▶ **Directions**
Using the line that contains "(if Rlt_dec DBL_EPSILON" as the first line and the last line of the data as the final one, give every line in that range again exactly.

▶ **Record extracts**
(** * Image-FT-Mixer-Pro: the Fourier mixing core ([app/core/mixer.py])

    A shallow embedding of the [Mixer] class and of the parts of Python,
    numpy and OpenCV it calls, followed by the properties of the
    specification that were checked against it.

    Numbers.  A float64 is modelled by an exact real number, a complex128
    by a pair of reals: rounding is abstracted away, so every equation
    between real or complex values below is an equation of exact
    arithmetic, which the doubles of the code satisfy up to rounding (the
    reals have neither the underflow of [np.exp] to 0.0 nor the sign of a
    floating-point zero).  Where the code turns rounding into something
    discrete, the statements allow for it.  Python's [float ** int] raises
    [OverflowError] when the result leaves the double range (numpy's
    array operations never raise, they saturate): this is modelled.  The
    conversion to [uint8] that ends [mix_images] truncates, so that a
    double just below an integer loses a grey level: pixels are stated up
    to that grey level, for magnitude images whose range is not negligible
    against their maximum.  Module [Binary64] is the last step of
    [mix_images] in IEEE binary64 arithmetic, for the examples in which
    the rounding decides a pixel.

    Arrays.  A two-dimensional numpy array is its shape together with the
    value at every index; [Np.tolist] gives the nested-list view. *)

From Stdlib Require Import Reals ZArith List String Ascii Bool Lia Lra Psatz.
From Stdlib Require Import Permutation.
From Stdlib Require PrimFloat FloatOps SpecFloat.
Import ListNotations.
Open Scope R_scope.

(* ================================================================= *)
(** * Part I: the program *)
(* ================================================================= *)

(** ** Python: exceptions, indexing, the [for] loop, float power *)

Module Py.

Inductive exn : Type :=
| IndexError
| OverflowError
| ValueError
| UnboundLocalError
| Cv2Error.

Inductive result (A : Type) : Type :=
| Ok (a : A)
| Raise (e : exn).

Arguments Ok {A} a.
Arguments Raise {A} e.

Definition bind {A B : Type} (c : result A) (k : A -> result B) : result B :=
  match c with
  | Ok a => k a
  | Raise e => Raise e
  end.

(** [l[i]] for a non-negative index [i]. *)
Definition getitem {A : Type} (l : list A) (i : nat) : result A :=
  match nth_error l i with
  | Some a => Ok a
  | None => Raise IndexError
  end.

(** [for i in idx: s = body(s, i)], an exception leaving the loop. *)
Fixpoint for_each {S : Type} (body : S -> nat -> result S)
         (idx : list nat) (s : S) : result S :=
  match idx with
  | [] => Ok s
  | i :: rest => bind (body s i) (for_each body rest)
  end.

(** [range(n)] *)
Definition range (n : nat) : list nat := seq 0 n.

(** The largest finite double, [(2 - 2^-52) * 2^1023]. *)
Definition DBL_MAX : R := IZR (2 ^ 1024 - 2 ^ 971).

(** [x ** n] on a Python float: CPython's [float_pow] calls C's [pow] and
    turns a result outside the double range into [OverflowError]
    ([1e200 ** 2] raises, where [1e200 * 1e200] is [inf]). *)
Definition float_pow (x : R) (n : nat) : result R :=
  if Rle_dec (Rabs (x ^ n)) DBL_MAX then Ok (x ^ n) else Raise OverflowError.

(** [needle in hay] on strings: [needle] occurs as a substring. *)
Fixpoint contains (needle hay : string) : bool :=
  match hay with
  | EmptyString => String.prefix needle EmptyString
  | String _ rest => String.prefix needle hay || contains needle rest
  end.

(** [x in l] for a list of strings. *)
Definition str_in (x : string) (l : list string) : bool :=
  existsb (String.eqb x) l.

End Py.

Import Py.

Notation "x <- c ;; k" := (Py.bind c (fun x => k))
  (at level 61, c at next level, right associativity).

(** ** Complex numbers (complex128) *)

Module Cplx.

Definition C : Type := (R * R)%type.

Definition re (z : C) : R := fst z.
Definition im (z : C) : R := snd z.

Definition C0 : C := (0, 0).
Definition C1 : C := (1, 0).
(** The Python literal [1j]. *)
Definition Ci : C := (0, 1).
(** Promotion of a float to a complex. *)
Definition RtoC (x : R) : C := (x, 0).

Definition Cadd (a b : C) : C := (re a + re b, im a + im b).
Definition Cmul (a b : C) : C :=
  (re a * re b - im a * im b, re a * im b + im a * re b).
Definition Copp (a : C) : C := (- re a, - im a).
Definition Csub (a b : C) : C := Cadd a (Copp b).
Definition Cconj (a : C) : C := (re a, - im a).

(** The point of the unit circle at angle [theta], [exp(1j * theta)]. *)
Definition cis (theta : R) : C := (cos theta, sin theta).

(** [np.exp] on a complex. *)
Definition Cexp (z : C) : C := (exp (re z) * cos (im z), exp (re z) * sin (im z)).

(** [np.abs] on a complex. *)
Definition Cabs (z : C) : R := sqrt (re z * re z + im z * im z).

(** [np.arctan2(y, x)], the angle of the point [(x, y)] in [(-PI, PI]]. *)
Definition atan2 (y x : R) : R :=
  if Rlt_dec 0 x then atan (y / x)
  else if Rlt_dec x 0 then
         if Rle_dec 0 y then atan (y / x) + PI else atan (y / x) - PI
  else if Rlt_dec 0 y then PI / 2
  else if Rlt_dec y 0 then - (PI / 2)
  else 0.

(** [np.angle] *)
Definition Cangle (z : C) : R := atan2 (im z) (re z).

(** [sum_{i < n} f i] *)
Fixpoint Csum (f : nat -> C) (n : nat) : C :=
  match n with
  | O => C0
  | S k => Cadd (Csum f k) (f k)
  end.

End Cplx.

Import Cplx.

(** ** numpy: two-dimensional arrays *)

Record ndarray (A : Type) : Type := NDArray {
  nrows : nat;
  ncols : nat;
  at_ : nat -> nat -> A
}.

Arguments NDArray {A} nrows ncols at_.
Arguments nrows {A} _.
Arguments ncols {A} _.
Arguments at_ {A} _ _ _.

Module Np.

Definition shape {A : Type} (a : ndarray A) : nat * nat := (nrows a, ncols a).

(** [a.tolist()] *)
Definition tolist {A : Type} (a : ndarray A) : list (list A) :=
  List.map (fun y => List.map (fun x => at_ a y x) (seq 0 (ncols a)))
           (seq 0 (nrows a)).

(** [np.array(l)] for a rectangular nested list [l]. *)
Definition array {A : Type} (d : A) (l : list (list A)) : ndarray A :=
  NDArray (List.length l) (List.length (hd [] l))
          (fun y x => nth x (nth y l []) d).

(** [np.zeros((h, w))]: a negative dimension is a [ValueError]. *)
Definition zeros {A : Type} (zero : A) (h w : Z) : result (ndarray A) :=
  if ((h <? 0) || (w <? 0))%Z then Raise ValueError
  else Ok (NDArray (Z.to_nat h) (Z.to_nat w) (fun _ _ => zero)).

(** A unary ufunc, or an operation with a scalar. *)
Definition map {A B : Type} (f : A -> B) (a : ndarray A) : ndarray B :=
  NDArray (nrows a) (ncols a) (fun y x => f (at_ a y x)).

(** Broadcasting of one axis: equal lengths, or one of them is 1. *)
Definition bdim (n m : nat) : option nat :=
  if (n =? m)%nat then Some n
  else if (n =? 1)%nat then Some m
  else if (m =? 1)%nat then Some n
  else None.

(** The index read on an axis of length [n] when it is stretched. *)
Definition bidx (n i : nat) : nat := if (n =? 1)%nat then O else i.

(** A binary ufunc [f(a, b)] with broadcasting; shapes that do not
    broadcast are a [ValueError]. *)
Definition ufunc2 {A B D : Type} (f : A -> B -> D)
           (a : ndarray A) (b : ndarray B) : result (ndarray D) :=
  match bdim (nrows a) (nrows b), bdim (ncols a) (ncols b) with
  | Some h, Some w =>
      Ok (NDArray h w (fun y x =>
            f (at_ a (bidx (nrows a) y) (bidx (ncols a) x))
              (at_ b (bidx (nrows b) y) (bidx (ncols b) x))))
  | _, _ => Raise ValueError
  end.

(** [a += b] on complex arrays: [b] is broadcast to the shape of [a], which
    does not change; otherwise [ValueError]. *)
Definition iadd (a b : ndarray C) : result (ndarray C) :=
  if (((nrows b =? nrows a) || (nrows b =? 1)) &&
      ((ncols b =? ncols a) || (ncols b =? 1)))%nat
  then Ok (NDArray (nrows a) (ncols a) (fun y x =>
             Cadd (at_ a y x) (at_ b (bidx (nrows b) y) (bidx (ncols b) x))))
  else Raise ValueError.

(** A real array used where a complex one is expected. *)
Definition to_complex (a : ndarray R) : ndarray C := map RtoC a.

Definition real (a : ndarray C) : ndarray R := map re a.
Definition imag (a : ndarray C) : ndarray R := map im a.
Definition abs (a : ndarray C) : ndarray R := map Cabs a.
Definition angle (a : ndarray C) : ndarray R := map Cangle a.
Definition exp (a : ndarray C) : ndarray C := map Cexp a.

(** The factor [exp(sgn * 2 pi i * k * j / n)] of the discrete Fourier
    transform of length [n]. *)
Definition twiddle (sgn : R) (n k j : nat) : C :=
  cis (sgn * (2 * PI * INR k * INR j / INR n)).

(** One-dimensional transforms along the last and along the first axis. *)
Definition dft_axis1 (sgn : R) (a : ndarray C) : ndarray C :=
  NDArray (nrows a) (ncols a) (fun y k =>
    Csum (fun j => Cmul (at_ a y j) (twiddle sgn (ncols a) k j)) (ncols a)).

Definition dft_axis0 (sgn : R) (a : ndarray C) : ndarray C :=
  NDArray (nrows a) (ncols a) (fun k x =>
    Csum (fun j => Cmul (at_ a j x) (twiddle sgn (nrows a) k j)) (nrows a)).

(** [np.fft.fft2]: the forward transform over the last axis, then over the
    first; an axis of length 0 is a [ValueError]. *)
Definition fft2 (a : ndarray C) : result (ndarray C) :=
  if ((nrows a =? 0) || (ncols a =? 0))%nat then Raise ValueError
  else Ok (dft_axis0 (-1) (dft_axis1 (-1) a)).

(** [np.fft.ifft2]: the backward transform, each axis scaled by [1/n]. *)
Definition ifft2 (a : ndarray C) : result (ndarray C) :=
  if ((nrows a =? 0) || (ncols a =? 0))%nat then Raise ValueError
  else
    let a1 := map (Cmul (RtoC (/ INR (ncols a)))) (dft_axis1 1 a) in
    Ok (map (Cmul (RtoC (/ INR (nrows a)))) (dft_axis0 1 a1)).

(** [np.fft.fftshift]: every axis rolled forward by [n // 2]. *)
Definition fftshift {A : Type} (a : ndarray A) : ndarray A :=
  let h := nrows a in
  let w := ncols a in
  NDArray h w (fun y x =>
    at_ a ((y + (h - h / 2)) mod h)%nat ((x + (w - w / 2)) mod w)%nat).

(** [np.fft.ifftshift]: every axis rolled back by [n // 2]. *)
Definition ifftshift {A : Type} (a : ndarray A) : ndarray A :=
  let h := nrows a in
  let w := ncols a in
  NDArray h w (fun y x =>
    at_ a ((y + h / 2) mod h)%nat ((x + w / 2) mod w)%nat).

(** A reduction [op] over the values [g 0 .. g (n-1)], started at [init]. *)
Fixpoint reduce (op : R -> R -> R) (g : nat -> R) (n : nat) (init : R) : R :=
  match n with
  | O => init
  | S k => op (reduce op g k init) (g k)
  end.

(** [a.min()] and [a.max()] of a non-empty array. *)
Definition amin (a : ndarray R) : R :=
  reduce Rmin (fun y => reduce Rmin (at_ a y) (ncols a) (at_ a O O))
         (nrows a) (at_ a O O).

Definition amax (a : ndarray R) : R :=
  reduce Rmax (fun y => reduce Rmax (at_ a y) (ncols a) (at_ a O O))
         (nrows a) (at_ a O O).

(** The conversion of a float to an integer: truncation toward zero. *)
Definition trunc (r : R) : Z :=
  if Rle_dec 0 r then Int_part r else (- Int_part (- r))%Z.

(** [a.astype(np.uint8)]: truncation toward zero, kept in the 8 bits of the
    type ([cv2.normalize] hands over values of [[0, 255]] only). *)
Definition astype_uint8 (a : ndarray R) : ndarray Z :=
  map (fun v => (trunc v mod 256)%Z) a.

End Np.

(** ** OpenCV: [cv2.normalize] with [NORM_MINMAX] *)

Module Cv2.

Definition DBL_EPSILON : R := / IZR (2 ^ 52).

(** [cv2.normalize(src, None, alpha, beta, cv2.NORM_MINMAX)]: the source
    range [[smin, smax]] is mapped linearly onto [[min alpha beta,
    max alpha beta]]; a source range of at most [DBL_EPSILON] gives the
    scale 0.  An empty source is refused. *)
Definition normalize (src : ndarray R) (alpha beta : R) : result (ndarray R) :=
  if ((nrows src =? 0) || (ncols src =? 0))%nat then Raise Cv2Error
  else
    let smin := Np.amin src in
    let smax := Np.amax src in
    let dmin := Rmin alpha beta in
    let dmax := Rmax alpha beta in
    let scale :=
      (dmax - dmin) *
      (if Rlt_dec DBL_EPSILON (smax - smin) then 1 / (smax - smin) else 0) in
    let shift := dmin - smin * scale in
    Ok (Np.map (fun v => v * scale + shift) src).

▶ **Worked solution**
      (if Rlt_dec DBL_EPSILON (smax - smin) then 1 / (smax - smin) else 0) in
    let shift := dmin - smin * scale in
    Ok (Np.map (fun v => v * scale + shift) src).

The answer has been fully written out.